### EXERCISE MATERIAL ###

(** * ef-coach-scale: streak tracker and focus-session proposer

    A shallow embedding of the decision logic of
    [src/clawd/skills/ef-coach-scale/streak-tracker.py] and
    [src/clawd/skills/ef-coach-scale/focus-session.py], and the properties
    of it that the specification states.

    Layout:
    - [Calendar]: the part of Python's [datetime.date] the code relies on
      (ordinals, [isoformat], [fromisoformat], day arithmetic);
    - [Py]: small pieces of Python semantics ([str] of an integer,
      [int] of a float, [str.replace], exceptions);
    - [Streak]: the habit store and [StreakTracker];
    - [Focus]: the calendar fetch, the gap finder and the proposer. *)

From Stdlib Require Import ZArith QArith Lia List String Ascii DecimalString.
From Stdlib Require Import Sorted.
From stdpp Require Import base option list gmap strings.

Local Open Scope Z_scope.

(* ===================================================================== *)
(** * Calendar dates *)
(* ===================================================================== *)

Module Calendar.

(** A [datetime.date] is identified with its proleptic Gregorian ordinal
    ([date.toordinal()]): day 1 is 0001-01-01.  Python defines comparison
    of dates, [date - date] and [date - timedelta] through the ordinal, so
    they become the order and the arithmetic of [Z]. *)
Definition date := Z.

Definition MINYEAR : Z := 1.
Definition MAXYEAR : Z := 9999.

Definition is_leap (year : Z) : bool :=
  (year mod 4 =? 0) && (negb (year mod 100 =? 0) || (year mod 400 =? 0)).

Definition days_before_year (year : Z) : Z :=
  let y := year - 1 in y * 365 + y / 4 - y / 100 + y / 400.

Definition DAYS_IN_MONTH (month : Z) : Z :=
  match month with
  | 1 => 31 | 2 => 28 | 3 => 31 | 4 => 30 | 5 => 31 | 6 => 30
  | 7 => 31 | 8 => 31 | 9 => 30 | 10 => 31 | 11 => 30 | 12 => 31
  | _ => -1
  end.

Definition DAYS_BEFORE_MONTH (month : Z) : Z :=
  match month with
  | 1 => 0 | 2 => 31 | 3 => 59 | 4 => 90 | 5 => 120 | 6 => 151
  | 7 => 181 | 8 => 212 | 9 => 243 | 10 => 273 | 11 => 304 | 12 => 334
  | _ => -1
  end.

Definition days_in_month (year month : Z) : Z :=
  if (month =? 2) && is_leap year then 29 else DAYS_IN_MONTH month.

Definition days_before_month (year month : Z) : Z :=
  DAYS_BEFORE_MONTH month + (if (2 <? month) && is_leap year then 1 else 0).

(** [year, month, day -> ordinal], with January 1 of year 1 as day 1. *)
Definition ymd2ord (year month day : Z) : Z :=
  days_before_year year + days_before_month year month + day.

Definition DI400Y : Z := 146097.
Definition DI100Y : Z := 36524.
Definition DI4Y : Z := 1461.

(** The month and the zero-based day of a zero-based day of the year. *)
Definition month_of_yday (leapyear : bool) (n : Z) : Z * Z :=
  let month := Z.shiftr (n + 50) 5 in
  let preceding :=
    DAYS_BEFORE_MONTH month + (if (2 <? month) && leapyear then 1 else 0) in
  if n <? preceding
  then
    let month' := month - 1 in
    let preceding' :=
      preceding
      - (DAYS_IN_MONTH month' + (if (month' =? 2) && leapyear then 1 else 0)) in
    (month', n - preceding')
  else (month, n - preceding).

(** [ordinal -> (year, month, day)]. *)
Definition ord2ymd (n : Z) : Z * Z * Z :=
  let n := n - 1 in
  let n400 := n / DI400Y in
  let n := n mod DI400Y in
  let year := n400 * 400 + 1 in
  let n100 := n / DI100Y in
  let n := n mod DI100Y in
  let n4 := n / DI4Y in
  let n := n mod DI4Y in
  let n1 := n / 365 in
  let n := n mod 365 in
  let year := year + n100 * 100 + n4 * 4 + n1 in
  if (n1 =? 4) || (n100 =? 4)
  then (year - 1, 12, 31)
  else
    let leapyear := (n1 =? 3) && (negb (n4 =? 24) || (n100 =? 3)) in
    let '(month, d) := month_of_yday leapyear n in
    (year, month, d + 1).

(** [date.min] and [date.max]. *)
Definition date_min : date := 1.
Definition date_max : date := 3652059.

Definition valid_date (d : date) : Prop := date_min <= d <= date_max.

(** The constructor [date(year, month, day)]: [None] stands for the
    [ValueError] of an out-of-range field. *)
Definition new_date (year month day : Z) : option date :=
  if (MINYEAR <=? year) && (year <=? MAXYEAR)
     && (1 <=? month) && (month <=? 12)
     && (1 <=? day) && (day <=? days_in_month year month)
  then Some (ymd2ord year month day)
  else None.

(** [date - timedelta(days=k)]: [None] stands for the [OverflowError]
    raised when the result leaves [date.min .. date.max]. *)
Definition sub_days (d : date) (k : Z) : option date :=
  let o := d - k in
  if (date_min <=? o) && (o <=? date_max) then Some o else None.

(** [(d1 - d2).days]. *)
Definition days_between (d1 d2 : date) : Z := d1 - d2.

(** ** Text form *)

Definition digit (n : Z) : ascii := ascii_of_nat (48 + Z.to_nat n).

Definition pad2 (n : Z) : string :=
  String (digit (n / 10)) (String (digit (n mod 10)) EmptyString).

Definition pad4 (n : Z) : string :=
  String (digit (n / 1000)) (String (digit (n / 100 mod 10)) (pad2 (n mod 100))).

(** [date.isoformat()]: ["%04d-%02d-%02d" % (year, month, day)]. *)
Definition isoformat (d : date) : string :=
  let '(year, month, day) := ord2ymd d in
  pad4 year +:+ "-" +:+ pad2 month +:+ "-" +:+ pad2 day.

Definition digit_value (c : ascii) : option Z :=
  let n := Z.of_nat (nat_of_ascii c) in
  if (48 <=? n) && (n <=? 57) then Some (n - 48) else None.

(** Reads exactly [k] decimal digits. *)
Fixpoint parse_digits (k : nat) (acc : Z) (s : string) : option (Z * string) :=
  match k with
  | O => Some (acc, s)
  | S k' =>
      match s with
      | EmptyString => None
      | String c s' =>
          match digit_value c with
          | Some v => parse_digits k' (acc * 10 + v) s'
          | None => None
          end
      end
  end.

Definition expect_dash (s : string) : option string :=
  match s with
  | String "-"%char s' => Some s'
  | _ => None
  end.

(** [date.fromisoformat(s)] for the format that [isoformat] writes,
    [YYYY-MM-DD]; [None] stands for [ValueError].  Python 3.11 and later
    read further ISO 8601 spellings of a date as well; this store never
    holds one, since every write goes through [isoformat].  The facts
    below need of the parser only that it inverts [isoformat] and that
    what it yields is a date. *)
Definition fromisoformat (s : string) : option date :=
  if negb (Nat.eqb (String.length s) 10) then None
  else
    '(year, s) ← parse_digits 4 0 s;
    s ← expect_dash s;
    '(month, s) ← parse_digits 2 0 s;
    s ← expect_dash s;
    '(day, _) ← parse_digits 2 0 s;
    new_date year month day.

(** A length that no spelling of a date has.  [date.fromisoformat]
    raises [ValueError] at once for a text that is not 10 bytes long and,
    from Python 3.11 on, where it also reads [YYYYMMDD] and the week
    spellings, for one that is not 7, 8 or 10 bytes long: a text of
    another length is rejected by every version. *)
Definition no_date_length (s : string) : bool :=
  let n := String.length s in
  negb (Nat.eqb n 7 || Nat.eqb n 8 || Nat.eqb n 10).

Definition leap_extra (b : bool) : Z := if b then 1 else 0.

(** The check that [month_of_yday] splits day [n] of a year correctly;
    the proofs run it over the days of a year. *)
Definition yday_ok (leapyear : bool) (n : Z) : bool :=
  let '(m, d) := month_of_yday leapyear n in
  (1 <=? m) && (m <=? 12) && (0 <=? d)
  && (d <? DAYS_IN_MONTH m + leap_extra ((m =? 2) && leapyear))
  && (DAYS_BEFORE_MONTH m + leap_extra ((2 <? m) && leapyear) + d =? n).

End Calendar.

(* ===================================================================== *)
(** * Python values and exceptions *)
(* ===================================================================== *)

Module Py.

(** The exceptions that the modelled code can meet. *)
Inductive exn : Type :=
  | ValueError | TypeError | AttributeError | OverflowError
  | TimeoutExpired | OSError.

(** A computation returns a value or raises. *)
Inductive result (A : Type) : Type :=
  | Ok (a : A)
  | Raise (e : exn).
Arguments Ok {A} a.
Arguments Raise {A} e.

#[global] Instance result_ret : MRet result := fun A a => Ok a.
#[global] Instance result_bind : MBind result :=
  fun A B f m => match m with Ok a => f a | Raise e => Raise e end.

Definition or_raise {A : Type} (e : exn) (o : option A) : result A :=
  match o with Some a => Ok a | None => Raise e end.

(** [str(z)] and the [{z}] of an f-string, for an integer. *)
Definition str_int (z : Z) : string := NilZero.string_of_int (Z.to_int z).

(** [int(x)] for a finite float [x]: every finite float is a rational
    number, and [int] drops its fractional part (rounds toward zero). *)
Definition int_of_float (x : Q) : Z := Z.quot (Qnum x) (Zpos (Qden x)).

(** [x >= n] for a float [x] and an integer [n]; Python compares the two
    exactly. *)
Definition float_ge_int (x : Q) (n : Z) : bool := Qle_bool (inject_Z n) x.

(** Truth value of a text or [None]. *)
Definition truthy (o : option string) : bool :=
  match o with
  | None => false
  | Some s => negb (String.eqb s "")
  end.

(** The integers that [sqlite3] binds to a [?] of a statement: those of
    64 bits with sign, SQLite's INTEGER.  Binding any other [int] raises
    [OverflowError], which no handler of the modelled code catches; the
    tables hold no such id, and the facts about an id that a table does
    not hold, or about a number passed on to a statement, are stated for
    integers that can be bound. *)
Definition sqlite_int (n : Z) : bool := (- 2 ^ 63 <=? n) && (n <? 2 ^ 63).

(** [o == s] for a text-or-[None] [o] and a text [s]. *)
Definition eq_text (o : option string) (s : string) : bool :=
  match o with
  | None => false
  | Some s' => String.eqb s' s
  end.

End Py.

(* ===================================================================== *)
(** * The streak tracker *)
(* ===================================================================== *)

(** The store is an in-memory image of tables [habits] and [habit_log].
    Its statements are taken to succeed: a failing store ([sqlite3.Error])
    is outside the model.  [date.today()] is a parameter [today] of every
    operation. *)

Module Streak.
Import Calendar Py.

(** A row of table [habits], keyed by its [id] in the store.
    [last_completed] is a text column: [None] is SQL [NULL]. *)
Record habit : Type := mk_habit {
  name : string;
  description : string;
  streak_count : Z;
  last_completed : option string;
  goal_frequency : string;
  active : Z
}.

(** A row of table [habit_log] as [complete_habit] inserts it (the store
    fills the timestamp column itself). *)
Record habit_log_row : Type := mk_log {
  habit_id : Z;
  notes : string
}.

Record store : Type := mk_store {
  habits : gmap Z habit;
  habit_log : list habit_log_row
}.

(** [INSERT INTO habit_log (habit_id, notes) VALUES (?, ?)] *)
Definition insert_log (id : Z) (n : string) (db : store) : store :=
  mk_store (habits db) (habit_log db ++ [mk_log id n]).

(** [UPDATE habits SET ... WHERE id = ?] *)
Definition update_habit_row (f : habit -> habit) (id : Z) (db : store) : store :=
  mk_store (alter f id (habits db)) (habit_log db).

(** [SET streak_count = streak_count + 1, last_completed = ?] *)
Definition set_continue (t : string) (h : habit) : habit :=
  mk_habit (name h) (description h) (streak_count h + 1) (Some t)
           (goal_frequency h) (active h).

(** [SET streak_count = 1, last_completed = ?] *)
Definition set_restart (t : string) (h : habit) : habit :=
  mk_habit (name h) (description h) 1 (Some t) (goal_frequency h) (active h).

(** [SET last_completed = ?] *)
Definition set_last_completed (t : string) (h : habit) : habit :=
  mk_habit (name h) (description h) (streak_count h) (Some t)
           (goal_frequency h) (active h).

(** What a call leaves behind: the value returned or the exception that
    escapes, the lines printed, and the committed store. *)
Record outcome (A : Type) : Type := mk_outcome {
  returned : result A;
  printed : list string;
  committed : store
}.
Arguments mk_outcome {A} _ _ _.
Arguments returned {A} _.
Arguments printed {A} _.
Arguments committed {A} _.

###

* INSTRUCTIONS FOR THE TASK: The response must hold only the lines above from the line with "match o with Some" through the line with "(** A row of table [habits], keyed", each copied exactly, both ends kept.

* WRITTEN SOLUTION:
  match o with Some a => Ok a | None => Raise e end.

(** [str(z)] and the [{z}] of an f-string, for an integer. *)
Definition str_int (z : Z) : string := NilZero.string_of_int (Z.to_int z).

(** [int(x)] for a finite float [x]: every finite float is a rational
    number, and [int] drops its fractional part (rounds toward zero). *)
Definition int_of_float (x : Q) : Z := Z.quot (Qnum x) (Zpos (Qden x)).

(** [x >= n] for a float [x] and an integer [n]; Python compares the two
    exactly. *)
Definition float_ge_int (x : Q) (n : Z) : bool := Qle_bool (inject_Z n) x.

(** Truth value of a text or [None]. *)
Definition truthy (o : option string) : bool :=
  match o with
  | None => false
  | Some s => negb (String.eqb s "")
  end.

(** The integers that [sqlite3] binds to a [?] of a statement: those of
    64 bits with sign, SQLite's INTEGER.  Binding any other [int] raises
    [OverflowError], which no handler of the modelled code catches; the
    tables hold no such id, and the facts about an id that a table does
    not hold, or about a number passed on to a statement, are stated for
    integers that can be bound. *)
Definition sqlite_int (n : Z) : bool := (- 2 ^ 63 <=? n) && (n <? 2 ^ 63).

(** [o == s] for a text-or-[None] [o] and a text [s]. *)
Definition eq_text (o : option string) (s : string) : bool :=
  match o with
  | None => false
  | Some s' => String.eqb s' s
  end.

End Py.

(* ===================================================================== *)
(** * The streak tracker *)
(* ===================================================================== *)

(** The store is an in-memory image of tables [habits] and [habit_log].
    Its statements are taken to succeed: a failing store ([sqlite3.Error])
    is outside the model.  [date.today()] is a parameter [today] of every
    operation. *)

Module Streak.
Import Calendar Py.

(** A row of table [habits], keyed by its [id] in the store.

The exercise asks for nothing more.